Supplier Grades Offered Powder Sizes Additional Services
AP&C Ti-6Al-4V, Ti-6Al-4V ELI, Ti64, CP-Ti grades 1-4 15-45 μm Analysis, testing, sieving, blending, storage
Carpenter Additive Ti-6Al-4V, Ti-6Al-2Sn-4Zr-6Mo 15-45 μm Custom alloys, parameter development
LPW Technology Ti-6Al-4V ELI, Ti-6Al-4V, CP-Ti grade 2 15-45 μm Material testing, powder reuse analysis
Praxair Ti-6Al-4V, Ti-6Al-4V ELI 15-100 μm Sieving, blending, storage
Sandvik Osprey titanium alloys 15-45 μm Powder lifecycle management

Cost: ~$500-$1000 per kg but depends on order volume, grade, size distribution, gas atomization method, additional handling, and testing requirements.
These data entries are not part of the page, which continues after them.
(* ------------------------------------------------------------------ *)
(** ** Auxiliary definitions for the statements *)

(** The state after a check that found the operation restricted. *)
Definition restricted_log (what : N) (k : kernel) : kernel :=
  match lockdown_reasons what with
  | Some label =>
      mkKernel (kernel_locked_down k) (current_comm k)
               (klog k ++ [NoticeRestricted (current_comm k) label])
  | None => k
  end.

(** The level a name selects: the search of the description, by exact
    comparison with each label in turn. *)
Definition name_level (name : cbuf) : option N :=
  find (fun level =>
          match lockdown_reasons level with
          | Some label => if list_eq_dec ascii_dec name (lit label) then true else false
          | None => false
          end) lockdown_levels.

(* Particular states. *)

(** A kernel locked down to the confidentiality level. *)
Definition locked_confidentiality : kernel :=
  snd (lock_kernel_down "securityfs" LOCKDOWN_CONFIDENTIALITY_MAX (boot "init")).

(** The state in which the command line is parsed when the build forces
    the confidentiality level. *)
Definition forced_confidentiality : kernel :=
  snd (lockdown_lsm_init (mkConfig FORCE_CONFIDENTIALITY false) (boot "swapper")).

(** A kernel raised to the integrity level through securityfs. *)
Definition written_integrity : kernel :=
  run (mkConfig FORCE_NONE false) (OpWrite (lit "integrity" ++ [LF]) 10) (boot "sh").

(* ------------------------------------------------------------------ *)
(** ** lockdown_lift_sysrq (CONFIG_ALLOW_LOCKDOWN_LIFT_BY_SYSRQ) *)

(** Modelled from the spec: [struct sysrq_key_op] and
    SYSRQ_DISABLE_USERSPACE are declared in include/linux/sysrq.h, which is
    not among the sources; the fields are the four that the initialiser of
    [lockdown_lift_sysrq_op] names. *)
Inductive sysrq_mask : Type :=
| SYSRQ_DISABLE_USERSPACE.

Record sysrq_key_op : Type := mkSysrqKeyOp {
  handler : Z -> M unit;
  help_msg : cbuf;
  action_msg : string;
  enable_mask : sysrq_mask
}.

Definition lockdown_lift_sysrq_op : sysrq_key_op :=
  mkSysrqKeyOp sysrq_handle_lockdown_lift
               (lit "unSB(x)")
               "Disabling Secure Boot restrictions"
               SYSRQ_DISABLE_USERSPACE.

(** The static [lockdown_lift_sysrq_op], whose help text the initcall
    patches, and the calls made to [register_sysrq_key], oldest first. *)
Record sysrq : Type := mkSysrq {
  lift_sysrq_op : sysrq_key_op;
  sysrq_registered : list (ascii * sysrq_key_op)
}.

Definition sysrq_init : sysrq := mkSysrq lockdown_lift_sysrq_op [].

(** LOCKDOWN_LIFT_KEY comes from asm/setup.h and is taken as a parameter.
    The result of [register_sysrq_key] is not looked at. *)
Definition lockdown_lift_sysrq (LOCKDOWN_LIFT_KEY : ascii) (k : kernel) (s : sysrq)
  : Z * sysrq :=
  if negb (kernel_locked_down k =? LOCKDOWN_NONE)%N then
    let op' :=
      mkSysrqKeyOp (handler (lift_sysrq_op s))
                   (store (help_msg (lift_sysrq_op s)) 5 LOCKDOWN_LIFT_KEY)
                   (action_msg (lift_sysrq_op s))
                   (enable_mask (lift_sysrq_op s)) in
    (0, mkSysrq op' (sysrq_registered s ++ [(LOCKDOWN_LIFT_KEY, op')]))
  else (0, s).

(* ------------------------------------------------------------------ *)
(** ** Runs of operations *)

Definition run_all (cfg : config) (ops : list op) (k : kernel) : kernel :=
  fold_left (fun k o => run cfg o k) ops k.

Definition is_lift (o : op) : bool :=
  match o with
  | OpLift _ => true
  | _ => false
  end.

(** [char temp[80]] of [lockdown_read]. *)
Definition lockdown_read_temp_size : nat := 80.

(** The level a build forces, LOCKDOWN_NONE when it forces none. *)
Definition forced_level (cfg : config) : N :=
  match CONFIG_LOCK_DOWN_KERNEL_FORCE cfg with
  | FORCE_NONE => LOCKDOWN_NONE
  | FORCE_INTEGRITY => LOCKDOWN_INTEGRITY_MAX
  | FORCE_CONFIDENTIALITY => LOCKDOWN_CONFIDENTIALITY_MAX
  end.

(** The level a command-line argument asks for, LOCKDOWN_NONE when it is
    NULL or not one of the two tokens. *)
Definition param_level (level : option cbuf) : N :=
  match level with
  | None => LOCKDOWN_NONE
  | Some tok =>
      if list_eq_dec ascii_dec (cstr tok) (lit "integrity")
      then LOCKDOWN_INTEGRITY_MAX
      else if list_eq_dec ascii_dec (cstr tok) (lit "confidentiality")
      then LOCKDOWN_CONFIDENTIALITY_MAX
      else LOCKDOWN_NONE
  end.

(* ================================================================== *)
(** * Properties *)

(* ------------------------------------------------------------------ *)
(** ** C strings *)

Lemma strcmp_0_iff (cs : cbuf) :
  forall ct, strcmp cs ct = 0 <-> cstr cs = cstr ct.
Proof.
  induction cs as [|a cs IH]; intros [|b ct]; cbn [strcmp cstr hd tl].
  - rewrite Ascii.eqb_refl. cbn. tauto.
  - destruct (Ascii.eqb_spec NUL b) as [<-|Hb]; cbn [negb].
    + rewrite Ascii.eqb_refl. tauto.
    + destruct (Ascii.eqb_spec b NUL) as [->|_]; [congruence|].
      split; [destruct (_ <? _)%N|]; discriminate.
  - destruct (Ascii.eqb_spec a NUL) as [->|Ha]; cbn [negb]; [tauto|].
    split; [destruct (_ <? _)%N|]; discriminate.
  - destruct (Ascii.eqb_spec a b) as [<-|Hab]; cbn [negb].
    + destruct (Ascii.eqb_spec a NUL) as [->|Ha]; [tauto|].
      rewrite IH. split; [intros ->; reflexivity | congruence].
    + split; [destruct (_ <? _)%N; discriminate|].
      destruct (Ascii.eqb_spec a NUL) as [->|Ha];
        destruct (Ascii.eqb_spec b NUL) as [->|Hb]; congruence.
Qed.

Lemma strcmp_eqb (cs ct : cbuf) :
  (strcmp cs ct =? 0) = if list_eq_dec ascii_dec (cstr cs) (cstr ct) then true else false.
Proof.
  destruct (list_eq_dec ascii_dec (cstr cs) (cstr ct)) as [E|E].
  - apply Z.eqb_eq, strcmp_0_iff, E.
  - apply Z.eqb_neq. intros H. apply E, strcmp_0_iff, H.
Qed.

Lemma cstr_idem (b : cbuf) : cstr (cstr b) = cstr b.
Proof.
  induction b as [|c b IH]; [reflexivity|].
  cbn [cstr]. destruct (Ascii.eqb c NUL) eqn:Hc; [reflexivity|].
  cbn [cstr]. now rewrite Hc, IH.
Qed.

Lemma cstr_text (b : cbuf) : is_text b = true -> cstr b = b.
Proof.
  induction b as [|c b IH]; [reflexivity|].
  cbn [is_text forallb cstr]. intros [Hc Hb]%andb_prop.
  apply negb_true_iff in Hc. rewrite Hc. f_equal. exact (IH Hb).
Qed.

Lemma cstr_text_nul (b rest : cbuf) :
  is_text b = true -> cstr (b ++ NUL :: rest) = b.
Proof.
  induction b as [|c b IH]; [reflexivity|].
  cbn [is_text forallb cstr app]. intros [Hc Hb]%andb_prop.
  apply negb_true_iff in Hc. rewrite Hc. f_equal. exact (IH Hb).
Qed.

Lemma is_text_removelast (b : cbuf) :
  is_text b = true -> is_text (removelast b) = true.
Proof.
  unfold is_text. induction b as [|c b IH]; [reflexivity|].
  cbn [forallb]. intros [Hc Hb]%andb_prop.
  destruct b as [|d b]; [reflexivity|].
  change (removelast (c :: d :: b)) with (c :: removelast (d :: b)).
  cbn [forallb]. rewrite Hc. exact (IH Hb).
Qed.
(** * The instruction-cycle machine of the CPU simulator (class [CPU] of
    colored.py), embedded as pure functions over an explicit machine state.

    Python integers are unbounded, so register values, memory cells,
    addresses and the program counter are [Z].  The register file is a
    Python dict keyed by strings and the memory a dict keyed by integers:
    they are finite maps.  The two change sets are Python sets.

    Instruction text: a Rocq [string] is read as the sequence of its
    character codes, that is, as Python text whose code points lie below
    256 (ASCII and Latin-1).  The built-ins are modelled on that whole
    range.  Text with code points from 256 on is outside the model, and so
    are the upper-case forms of U+00B5 and U+00FF, which lie above 255 (see
    [Py.upper]). *)

From Stdlib Require Import ZArith NArith Ascii String List Lia.
From stdpp Require Import base tactics option list gmap strings.

Local Open Scope string_scope.
Local Open Scope Z_scope.

(** ** The Python built-ins used by the machine *)

Module Py.

(** [str.isspace] on one character: the blanks [str.split()] cuts at and
    [str.strip()] removes.  Below 256 these are the codes 9 to 13, 28 to 32,
    133 (U+0085) and 160 (U+00A0). *)
Definition isspace (a : ascii) : bool :=
  let n := N_of_ascii a in
  (N.leb 9 n && N.leb n 13) || (N.leb 28 n && N.leb n 32)
  || N.eqb n 133 || N.eqb n 160.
3d printing titanium powder


Q: What methods can be used to 3D print titanium parts?

A: Titanium is primarily printed by powder bed fusion using selective laser melting (SLM) and electron beam melting (EBM). Wire-based methods like laser metal deposition (LMD) and weld-based directed energy deposition (DED) are also possible but less common.

Q: Does titanium powder for AM require special storage or handling?

A: Yes, titanium reacts readily with air so the powder must be stored and processed under inert atmosphere using argon or nitrogen gas. Flammable environments and ignition sources must be avoided. Operators should wear protective equipment when handling titanium powder.

Q: What causes porosity issues in titanium AM parts?

A: High cooling rates lead to gas entrapment causing lack of fusion defects. Optimization of parameters like power, speed, hatch spacing, focus offset and powder layer density are required to minimize porosity. Hot isostatic pressing (HIP) can also help densify parts after initial printing.

Q: Why is it hard to achieve smooth titanium surfaces directly after AM processing?

A: Partially melted titanium powder can adhere to surfaces causing a rough finish. Tumbling, sandblasting, milling, grinding and polishing are secondary operations used to smooth titanium printed parts. Chemically or electrochemically finishing processes are also used.

Q: Can you 3D print commercially pure titanium?

A: Yes, grades 1 through 4 unalloyed CP titanium powder meeting ASTM standards like B348 for composition and particle size distribution can be used to print pure titanium components for applications needing high ductility like bone implants and chemical plants.